Usually the only time Americans hear about Iceland is when some intrepid traveler returns to regale us with tales of lunar-like landscapes, stunningly fresh air and endless miles of unspoilt beautiful expanses. Now Iceland, making headlines on The Wall St. Journal, The New York Times, CNN, BBC, and others, returns to our attention as what the British press are calling a “test case” of failed capitalism. Pay attention America. In the past week, all three of Iceland’s biggest banks have essentially collapsed and been taken over by the government. Stock trading has been suspended, and a war of words is happening between Iceland’s banking czars and the Brits over the possibility that Iceland will not secure the money many Brits placed in another Icelandic bank, Icesave. By this time next month, it is betting odds that the Icelandic Kronur will be an historical relic, the IMF will have bailed them out, and the adoption of the Euro near inevitable.
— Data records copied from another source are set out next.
Lemma check_inner_mac_spec s e :
  let block := rr_block (rrec (rlayer s)) in
  let rec1 := rr_body (rrec (rlayer s)) in
  fits block rec1 ->
  (forall n, has_inner_mac (conn s) = true -> read_hash_size (conn s) = Some n ->
    match enc_read_ctx_cbc (conn s) with
    | Some true => n + 1 <= orig_len rec1 -> n <= rec_length rec1 /\ orig_len rec1 - rec_length rec1 <= 256
    | _ => rec_length rec1 = orig_len rec1
    end) ->
  exists r c rec, check_inner_mac s e = Ret (r, reopened s c block rec) /\ fits block rec /\
    match r with
    | Some e' => c = conn s /\ (0 <= e' -> e' = e /\ inner_mac_right (conn s) (rlayer s) rec)
    | None => True
    end.
Proof using laws.
  intros block rec1 Hfit Hpad. unfold check_inner_mac, inner_mac_right. fold block rec1.
  destruct (has_inner_mac (conn s)) eqn:Eh; cbn [negb].
  2:{ exists (Some e), (conn s), rec1. unfold block, rec1. rewrite reopened_id. split; [done|]. split; [done|]. by split. }
  assert (Hfatal : forall al, exists r c rec,
    Ret (None, fatal s al) = Ret (r, reopened s c block rec) /\ fits block rec /\
    match r : option Z with Some e' => c = conn s /\ (0 <= e' -> e' = e /\ exists n, read_hash_size (conn s) = Some n /\
      rec = shortened n rec1 /\ mac_right (conn s) (with_body block rec (rlayer s)) block (rec_data rec + rec_length rec) n)
    | None => True end).
  { intros al. exists None, (tlsfatal (conn s) al), rec1. split; [|done].
    unfold reopened, fatal, block, rec1. by rewrite with_body_id. }
  assert (Hmd : exists n, read_hash_size (conn s) = Some n).
  { apply read_hash_has_size. unfold has_inner_mac in Eh. by apply andb_prop in Eh as [_ Eh]. }
  destruct Hmd as [n En]. rewrite En in *. cbn [default from_option id]. specialize (Hpad n eq_refl eq_refl).
  pose proof (read_hash_size_positive _ _ En) as Hn.
  destruct (Z.ltb_spec n 0) as [|_]; [lia|].
  destruct (Z.ltb_spec EVP_MAX_MD_SIZE n) as [|Hmax]; [by apply Hfatal|].
  destruct ((orig_len rec1 <? n) || _) eqn:Eshort; [by apply Hfatal|].
  apply orb_false_iff in Eshort as [Hshort%Z.ltb_ge Hcbc].
  pose proof Hfit as (Hb & Hd & Hl & Hbig & Hz).
  assert (Hroom : n <= rec_length rec1).
  { destruct (enc_read_ctx_cbc (conn s)) as [[]|]; [|lia..]. cbn in Hcbc. apply Z.ltb_ge in Hcbc. lia. }
  rewrite sz_sub by lia.
  set (rec := shortened n rec1).
  assert (Hfit' : fits block rec) by (apply shortened_fits; [done|lia]).
  destruct (fits_rdn block rec (rec_length rec) n Hfit') as (k & Hk & Hkok & Hkz); [cbn; lia..|].
  (** wherever the MAC is taken from, it is the [n] bytes after the content *)
  assert (Hmac : exists received off,
    (if default false (enc_read_ctx_cbc (conn s)) then
       '(ok, out) ← defined (tls3_cbc_copy_mac block rotated_mac_addr rotated_mac_garbage mac_tmp_garbage rec1 n);
       Ret (ok, out, 0)
     else Ret (true, block, rec_data rec1 + (rec_length rec1 - n))) = Ret (true, received, off) /\
    rdn received off n = Some k).
  { destruct (default false (enc_read_ctx_cbc (conn s))) eqn:Ec; [|by exists block, (rec_data rec1 + (rec_length rec1 - n))].
    destruct (enc_read_ctx_cbc (conn s)) as [[]|]; try done. cbn in Hcbc. apply Z.ltb_ge in Hcbc.
    destruct scratch_sizes as [Hs1 Hs2].
    destruct (fits_rdn block rec1 0 (orig_len rec1) Hfit) as (full & Hfull & Hfok & Hfz); [lia..|].
    rewrite Z.add_0_r in Hfull.
    exists (mac_bytes rec1 full n ++ drop (Z.to_nat n) mac_tmp_garbage), 0.
    rewrite (copy_mac_spec _ _ _ _ _ _ full) by (done || lia). cbn [mbind comp_bind defined]. split; [done|].
    assert (Ek : k = mac_bytes rec1 full n).
    { apply rdn_Some in Hk as (_ & _ & _ & ->). apply rdn_Some in Hfull as (_ & _ & _ & ->).
      unfold mac_bytes. cbn [rec shortened rec_data rec_length update]. 
      rewrite skipn_firstn_comm, take_take, drop_drop. f_equal; [lia|]. f_equal. lia. }
    rewrite <- Ek. rewrite rdn_spec by (rewrite ?zlen_app; pose proof (zlen_nonneg (drop (Z.to_nat n) mac_tmp_garbage)); lia).
    change (Z.to_nat 0) with 0%nat. rewrite drop_0, take_app_le by (unfold zlen in Hkz; lia).
    by rewrite take_ge by (unfold zlen in Hkz; lia). }
  destruct Hmac as (received & off & -> & Hrec). cbn [mbind comp_bind negb].
  change (upd_rrec _ s) with (reopened s (conn s) block rec).
  destruct (mac_matches_spec (reopened s (conn s) block rec) received off n k Hrec Hkok Hmax) as (ok & -> & Hright).
  cbn [mbind comp_bind defined]. eexists (Some _), (conn s), rec. split; [done|]. split; [done|]. split; [done|].
  change (rec_length (rr_body (rrec (rlayer (reopened s (conn s) block rec))))) with (rec_length rec).
  destruct (_ <? rec_length rec); [lia|]. destruct ok; cbn [negb]; [|lia]. intros _. split; [done|].
  exists n. split; [done|]. split; [done|]. destruct (Hright eq_refl) as (md & m & Hm & Hm1 & Hm2).
  exists md, m. split; [done|]. split; [done|]. congruence.
Qed.
(** * Sentiment classifier on sentence embeddings: dataset, batching,
      classifier head, training and evaluation epochs, single-text prediction.

    A shallow embedding of the notebook
    [Sentiment_Analysis_with_RNN_and_Pytorch.ipynb].  Python objects that the
    code mutates (the model, the optimizer, the random generator) live in an
    explicit environment that every call threads; Python exceptions are the
    [Raise] results of an error monad; Python floats are IEEE 754 binary64
    values and tensor elements binary32 values, both taken from the standard
    library's [SpecFloat] specification. *)

From Stdlib Require Import String Ascii.
From Stdlib Require Import ZArith List Bool Lia PeanoNat Permutation.
From Stdlib Require Import Floats.SpecFloat.
Import ListNotations.

(** ** Python exceptions and results *)

Inductive PyExc : Type :=
| ZeroDivisionError
| IndexError
| KeyError
| ValueError
| RuntimeError.

Inductive result (A : Type) : Type :=
| Ok (a : A)
| Raise (e : PyExc).

Arguments Ok {A} a.
Arguments Raise {A} e.

Definition rbind {A B : Type} (r : result A) (k : A -> result B) : result B :=
  match r with
  | Ok a => k a
  | Raise e => Raise e
  end.

Notation "x <- r ;; k" := (rbind r (fun x => k))
  (at level 61, r at next level, right associativity).

(** [[f(x) for x in l]]: the first exception stops the comprehension. *)
Fixpoint mapM {A B : Type} (f : A -> result B) (l : list A) : result (list B) :=
  match l with
  | [] => Ok []
  | x :: rest =>
      y <- f x ;;
      ys <- mapM f rest ;;
      Ok (y :: ys)
  end.

(** ** Floating-point numbers *)

(** A Python [float] is a binary64 value, an element of a default-dtype
    tensor a binary32 value. *)
Definition float : Type := spec_float.

Definition f64_add : float -> float -> float := SFadd 53 1024.
Definition f64_div : float -> float -> float := SFdiv 53 1024.

(** [float(n)] for a Python integer (round to nearest even). *)
Definition f64_of_Z (n : Z) : float := binary_normalize 53 1024 n 0 false.

(** [torch.tensor(x)] of a Python float: rounding to binary32. *)
Definition torch_tensor (x : float) : float :=
  match x with
  | S754_finite s m e => binary_round 24 128 s m e
  | _ => x
  end.

(** [t.item()] of a binary32 scalar tensor: the same value as a Python float. *)
Definition item (x : float) : float :=
  match x with
  | S754_finite s m e => binary_round 53 1024 s m e
  | _ => x
  end.

Definition is_nan (x : float) : bool :=
  match x with
  | S754_nan => true
  | _ => false
  end.

(** [math.isfinite]. *)
Definition is_finite (x : float) : bool :=
  match x with
  | S754_zero _ | S754_finite _ _ _ => true
  | S754_infinity _ | S754_nan => false
  end.

Definition f_zero : float := S754_zero false.
Definition f64_one : float := Eval vm_compute in SFone 53 1024.
Definition f32_one : float := Eval vm_compute in SFone 24 128.

(** [x / n] for a Python float [x] and a Python integer [n]. *)
Definition float_truediv (x : float) (n : Z) : result float :=
  if (n =? 0)%Z then Raise ZeroDivisionError
  else Ok (f64_div x (f64_of_Z n)).

(** [a / b] for Python integers that a binary64 holds exactly (magnitude at
    most 2^53), where CPython divides the two converted floats. *)
Definition int_truediv (a b : Z) : result float :=
  if (b =? 0)%Z then Raise ZeroDivisionError
  else Ok (f64_div (f64_of_Z a) (f64_of_Z b)).

(** ** Python sequences *)

(** [l[i]] for a sequence and an integer index: a negative index counts from
    the end, an index outside [-len, len) raises [IndexError].  [Series.iloc]
    with one integer behaves this way; [__getitem__] reaches it only with an
    index that the tensor of the embeddings has accepted. *)
Definition py_getitem {A : Type} (l : list A) (i : Z) : result A :=
  let n := Z.of_nat (length l) in
  let j := if (i <? 0)%Z then (i + n)%Z else i in
  if ((0 <=? j) && (j <? n))%Z then
    match nth_error l (Z.to_nat j) with
    | Some x => Ok x
    | None => Raise IndexError
    end
  else Raise IndexError.
Lemma sub_within_first pattern_at (new : string) before text rest steps :
  (forall s1 s2, before = s1 +:+ s2 -> s2 <> "" -> pattern_at (s2 +:+ text) = None) ->
  pattern_at text = Some rest ->
  AgentConfig.sub_within (String.length before + S steps) pattern_at (fun _ => new)
    (before +:+ text)
  = before +:+ new +:+ AgentConfig.sub_within steps pattern_at (fun _ => new) rest.
Proof.
  intros Hnone Hat. induction before as [|c before IH].
  - rewrite !append_nil. cbn [String.length Nat.add AgentConfig.sub_within].
    rewrite Hat. reflexivity.
  - cbn [String.length Nat.add AgentConfig.sub_within].
    rewrite (Hnone "" (String c before) eq_refl) by discriminate.
    rewrite !append_cons. f_equal. apply IH.
    intros s1 s2 -> Hne. apply (Hnone (String c s1) s2); [reflexivity|exact Hne].
Qed.

Lemma sub_first pattern_at (new : string) before text rest :
  (forall s1 s2, before = s1 +:+ s2 -> s2 <> "" -> pattern_at (s2 +:+ text) = None) ->
  pattern_at text = Some rest ->
  AgentConfig.sub pattern_at (fun _ => new) (before +:+ text)
  = before +:+ new
    +:+ AgentConfig.sub_within (String.length text) pattern_at (fun _ => new) rest.
Proof.
  intros Hnone Hat. unfold AgentConfig.sub.
  rewrite length_append, plus_n_Sm. apply sub_within_first; assumption.
Qed.

Lemma sub_within_none pattern_at replacement text steps :
  (forall s1 s2, text = s1 +:+ s2 -> pattern_at s2 = None) ->
  AgentConfig.sub_within steps pattern_at replacement text = text.
Proof.
  revert text. induction steps as [|steps IH]; intros text Hnone; [reflexivity|].
  cbn [AgentConfig.sub_within]. rewrite (Hnone "" text eq_refl).
  destruct text as [|c text]; [reflexivity|]. f_equal. apply IH.
  intros s1 s2 ->. apply (Hnone (String c s1) s2). reflexivity.
Qed.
Not to mention all those typical bailout conditions the IMF levels to the Third World like stringent “austerity measures” and other cheerful sounding destructors of formerly independent people around the world.

It is now becoming clear that Iceland, (a country so fiercely proud of its identity that the novel Halldor Laxness, 1955 recipient of the Nobel Prize in literature won for was appropriately titled, “Independent People”) is no more independent in almost any but the most perfunctory ways. This is because the criminal class who privatized the banking system, creating for the first time since the Middle Ages a class of ultra-rich who could afford to buy soccer clubs in England, and get Elton John to sing at their birthday parties, are now begging Russia to lend them 4 billion Euros (5.8 billion dollars) to help them weather a crisis they caused. On top of that it is near certain that the IMF will step in like they have done in many countries and extract further concessions sure to be painful to that delicate ego which clings to a proud independent streak.

In other countries, a “throw the bums out!” mentality would be heard and swiftly acted upon. So far, nothing of the sort is playing out here. That might be because since gaining their independence from Denmark in 1944, the Independence Party, which has dominated the political scene since then, cunningly plays right into the myth of Icelanders as an independent people that Laxness so beautifully wrote about almost 60 years ago. But the nostalgic retention of such an image is dangerous. Especially when reality bites. Holding on to this image, by constantly allowing the Independent Party to rule, even in coalition with other parties, only insures that so long as it’s done under the guise of maintaining this myth of independence, Icelanders will close their eyes to the apparent thievery that goes on under their noses. They would do well to try something new. Quickly.

Rev. José M. Tirado is a poet, priest and writer finishing a PhD in psychology while living in Iceland.